Aluminumhältige Phosphatbinder hatten sich zwar in ihrer Wirkung auf die Phosphatresorption bewährt, die gleichzeitige Aluminiumaufnahme in den Knochen hat ihren Einsatz wieder sehr beschränkt. Kalziumhältige Phosphatbinder verstärken das Problem des Auftretens von Verkalkungen durch vermehrte Kalziumresorption mit konsekutiver Überschreitung des Kalzium-Phosphat-Löslichkeitsproduktes. 

Sevelamer, ein rezent auf den Markt gebrachtes nicht resorbierbares Polymer, enthält weder Kalzium noch Phosphat, seine Wirkung ist jedoch nicht immer ausreichend, und so muss immer wieder auf Kalzium- oder Aluminium-hältige Phosphatbinder zurückgegriffen werden. Die Therapie mit Calcitriol zur Senkung erhöhter Parathormonspiegel sollte vorsichtig erfolgen, um einen ausreichenden Umbau des Knochens, vor allem bei Diabetikern und älteren Menschen zu erhalten. Vitamin D führt außerdem zu einer verstärkten Resorption von Kalzium und Phosphat aus dem Darm, womit die resultierende Hyperkalziämie und/oder die Hyperphosphatämie oft den limitierenden Faktor für diese Therapie darstellen. Beim Auftreten solcher unerwünschter Hyperkalziämien oder Hyperphosphatämien kann auf die neuen Vitamin-D-Analoga zurückgegriffen werden, die diese Nebenwirkungen in vermindertem Maße aufweisen sollen.

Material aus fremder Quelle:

(** [invoke(&ix, &account_infos).map_err(|_| e)] *)
Definition invoke_or (e : AuthorityError) (ix : Instruction) (infos : list AccountInfo) :
    M unit := λ w,
  match invoke rt ix infos w with
  | Ok r => Ok r
  | Err _ => Err (authority_into e)
  end.

Definition refresh_reserve_ix (solend_program reserve pyth switchboard clock : AccountInfo)
    (extra : option AccountInfo) : Instruction :=
  MkInstruction (key solend_program)
    (build_refresh_reserve_metas (key reserve) (key pyth) (key switchboard) (key clock)
       (key <$> extra))
    build_refresh_reserve_data.

Definition cpi_refresh_reserve (solend_program reserve pyth switchboard clock : AccountInfo)
    (extra : option AccountInfo) : M unit :=
  _ ← throw_ifM (bool_decide (key solend_program ≠ SOLEND_PROGRAM_ID_MAINNET))
        SolendProgramMismatch;
  invoke_or SolendCpiRefreshReserveFailed
    (refresh_reserve_ix solend_program reserve pyth switchboard clock extra)
    ([reserve; pyth; switchboard; clock] ++ option_list extra).

Definition refresh_obligation_ix (solend_program obligation : AccountInfo)
    (deposit_reserves : list AccountInfo) : Instruction :=
  MkInstruction (key solend_program)
    (build_refresh_obligation_metas (key obligation) (map key deposit_reserves))
    build_refresh_obligation_data.

Definition cpi_refresh_obligation (solend_program obligation : AccountInfo)
    (deposit_reserves : list AccountInfo) : M unit :=
  _ ← throw_ifM (bool_decide (key solend_program ≠ SOLEND_PROGRAM_ID_MAINNET))
        SolendProgramMismatch;
  invoke_or SolendCpiRefreshObligationFailed
    (refresh_obligation_ix solend_program obligation deposit_reserves)
    (obligation :: deposit_reserves).

Definition withdraw_ix (solend_program : AccountInfo) (a : SolendWithdrawAccounts)
    (deposit_reserves : list AccountInfo) (amount : Z) : Instruction :=
  MkInstruction (key solend_program)
    (build_withdraw_obligation_collateral_and_redeem_reserve_collateral_metas
       (key (wa_source_collateral a)) (key (wa_delegated_ctoken a)) (key (wa_reserve a))
       (key (wa_obligation a)) (key (wa_lending_market a))
       (key (wa_lending_market_authority a)) (key (wa_destination a))
       (key (wa_reserve_collateral_mint a)) (key (wa_reserve_liquidity_supply a))
       (key (wa_obligation_owner a)) (key (wa_user_transfer_authority a))
       (key (wa_token_program a)) (map key deposit_reserves))
    (build_withdraw_obligation_collateral_and_redeem_reserve_collateral_data amount).

Definition cpi_withdraw_obligation_collateral_and_redeem_reserve_collateral
    (solend_program : AccountInfo) (a : SolendWithdrawAccounts)
    (deposit_reserves : list AccountInfo) (amount : Z) : M unit :=
  _ ← throw_ifM (bool_decide (key solend_program ≠ SOLEND_PROGRAM_ID_MAINNET))
        SolendProgramMismatch;
  invoke_or SolendCpiWithdrawFailed (withdraw_ix solend_program a deposit_reserves amount)
    (withdraw_slots a ++ deposit_reserves).

(** ** The orchestrator *)
Definition try_solend_cpi_skeleton (record : AuthorizationRecord)
    (delegated_wallet_account : AccountInfo) (substrate : SolendCpiSubstrate)
    (accounts : SolendWithdrawAccounts) (deposit_reserves : list AccountInfo)
    (expectations : SolendWithdrawShadowExpectations) : M unit := λ w,
  let b := w_bank w in
  (_ ← throw_ifM (bool_decide
          (key (ss_solend_program substrate) ≠ SOLEND_PROGRAM_ID_MAINNET))
        SolendProgramMismatch;
   _ ← lift (require_external_delegated_wallet_signer delegated_wallet_account record);
   _ ← lift (require_canonical_clock_sysvar (ss_clock_sysvar substrate));
   _ ← lift (require_canonical_token_program (wa_token_program accounts));
   _ ← lift (validate_solend_withdraw_shadow_mapping b accounts record expectations);
   amount ← lift (read_live_ctoken_amount_or_fail_closed b
                    (wa_delegated_ctoken accounts) record
                    (expected_ctoken_mint expectations));
   _ ← match select_oracle_mode_for_runtime_tuple (expected_reserve expectations)
               (expected_lending_market expectations)
               (expected_liquidity_mint expectations) (expected_ctoken_mint expectations)
               (key (ss_pyth_oracle substrate)) (key (ss_switchboard_oracle substrate))
               (key <$> ss_extra_oracle substrate) with
       | FailClosed => raise SolendCpiSuccessPathBlockedByOracleValidation
       | DemoPinnedAllowlist => mret tt
       | OfficialReserveDecode =>
           lift (verify_oracles_or_fail_closed_p5b1 (ss_pyth_oracle substrate)
                   (ss_switchboard_oracle substrate) (ss_extra_oracle substrate)
                   (expected_reserve expectations))
       end;
   _ ← cpi_refresh_reserve (ss_solend_program substrate) (wa_reserve accounts)
         (ss_pyth_oracle substrate) (ss_switchboard_oracle substrate)
         (ss_clock_sysvar substrate) (ss_extra_oracle substrate);
   _ ← cpi_refresh_obligation (ss_solend_program substrate) (wa_obligation accounts)
         deposit_reserves;
   cpi_withdraw_obligation_collateral_and_redeem_reserve_collateral
     (ss_solend_program substrate) accounts deposit_reserves amount) w.
End cpi.

(** ** What the validators establish *)
Lemma forbid_sysvars_Ok l :
  forbid_sysvars l = Ok tt ↔ sysvar_clock_id ∉ l ∧ sysvar_rent_id ∉ l.
Proof.
  induction l as [|k l IH]; cbn [forbid_sysvars]; [set_solver|].
  rewrite bind_Ok. setoid_rewrite IH. setoid_rewrite not_elem_of_cons.
  setoid_rewrite throw_if_Ok.
  setoid_rewrite orb_false_iff. setoid_rewrite bool_decide_eq_false.
  split; [naive_solver|]. intros [[? ?] [? ?]]. exists tt. naive_solver.
Qed.

Lemma require_signer_slot_Ok a r :
  require_signer_slot a r = Ok tt ↔
  key a = delegated_wallet r ∧ key a ≠ user r ∧ is_signer a = true.
Proof.
  unfold require_signer_slot. split.
  - intros H. inv_ok H. b2p. done.
  - intros (-> & Hu & ->). rewrite throw_if_false by (by apply bool_decide_eq_false).
    by rewrite throw_if_false by (by apply neq_guard).
Qed.

(** The accounts of an accepted withdraw, against the record and the
    expectations. *)
Record shadow_ok (b : Bank) (a : SolendWithdrawAccounts) (r : AuthorizationRecord)
    (e : SolendWithdrawShadowExpectations) (d : SolendWithdrawShadowDecoded) : Prop := {
  so_sysvars : sysvar_clock_id ∉ map key (withdraw_slots a) ∧
               sysvar_rent_id ∉ map key (withdraw_slots a);
  so_program : ex_solend_program_id e = SOLEND_PROGRAM_ID_MAINNET;
  so_obligation : key (wa_obligation a) = expected_obligation e;
  so_obligation_owner :
    owner (acct b (key (wa_obligation a))) = SOLEND_PROGRAM_ID_MAINNET;
  so_obligation_data :
    decode_obligation (data (acct b (key (wa_obligation a)))) = Ok (sd_obligation d);
  so_obligation_delegated : ob_owner (sd_obligation d) = delegated_wallet r;
  so_obligation_not_user : ob_owner (sd_obligation d) ≠ user r;
  so_obligation_market : ob_lending_market (sd_obligation d) = expected_lending_market e;
  so_reserve : key (wa_reserve a) = expected_reserve e;
  so_reserve_owner : owner (acct b (key (wa_reserve a))) = SOLEND_PROGRAM_ID_MAINNET;
  so_reserve_data : decode_reserve (data (acct b (key (wa_reserve a)))) = Ok (sd_reserve d);
  so_reserve_market : rs_lending_market (sd_reserve d) = expected_lending_market e;
  so_market : key (wa_lending_market a) = expected_lending_market e;
  so_ctoken_owner : owner (acct b (key (wa_delegated_ctoken a))) = SPL_TOKEN_PROGRAM_ID;
  so_ctoken_data : decode_spl_token_account_lite
    (data (acct b (key (wa_delegated_ctoken a)))) = Ok (sd_delegated_ctoken d);
  so_ctoken_authority : ta_owner (sd_delegated_ctoken d) = delegated_wallet r;
  so_ctoken_mint : ta_mint (sd_delegated_ctoken d) = expected_ctoken_mint e;
  so_destination : key (wa_destination a) = destination r;
  so_destination_owner : owner (acct b (key (wa_destination a))) = SPL_TOKEN_PROGRAM_ID;
  so_destination_data : decode_spl_token_account_lite
    (data (acct b (key (wa_destination a)))) = Ok (sd_destination d);
  so_destination_mint : ta_mint (sd_destination d) = expected_liquidity_mint e;
  so_token_program : key (wa_token_program a) = SPL_TOKEN_PROGRAM_ID;
  so_signer9 : key (wa_obligation_owner a) = delegated_wallet r ∧
    key (wa_obligation_owner a) ≠ user r ∧ is_signer (wa_obligation_owner a) = true;
  so_signer10 : key (wa_user_transfer_authority a) = delegated_wallet r ∧
    key (wa_user_transfer_authority a) ≠ user r ∧
    is_signer (wa_user_transfer_authority a) = true
}.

Bei fortgeschrittenem Hyperparathyreoidismus mit Entwicklung einer Autonomie im Bereich der Nebenschilddrüse ist eine Parathyreoidektomie unerlässlich. Sie kann auf chirurgischem Wege oder im Einzelfall als Destruktion der Adenome durch Alkoholinstillation erfolgen. Trotz all dieser Möglichkeiten bleiben Diagnostik und Therapie der renalen Osteodystrophie unbefriedigend. In der Diagnostik fehlen sensitive und spezifische serologische Marker beziehungsweise radiologische Messungen, die Therapie erfordert ein über Jahre hohes Maß an Disziplin von den Patienten. Und die Ergebnisse bleiben alarmierend: so liegt die Inzidenz der Schenkelhalsfrakturen bei Dialysepatienten um mehr als das 4-fache über der einer altersentsprechenden Normalbevölkerung und die 1-Jahres Mortalität dieser Frakturen wiederum ist knapp 2,5 mal über der eines Normalkollektivs. Man kann daher nicht oft genug auf diese häufige Komplikation der chronischen Niereninsuffizienz hinweisen und nicht früh genug präventive beziehungsweise therapeutische Maßnahmen ergreifen.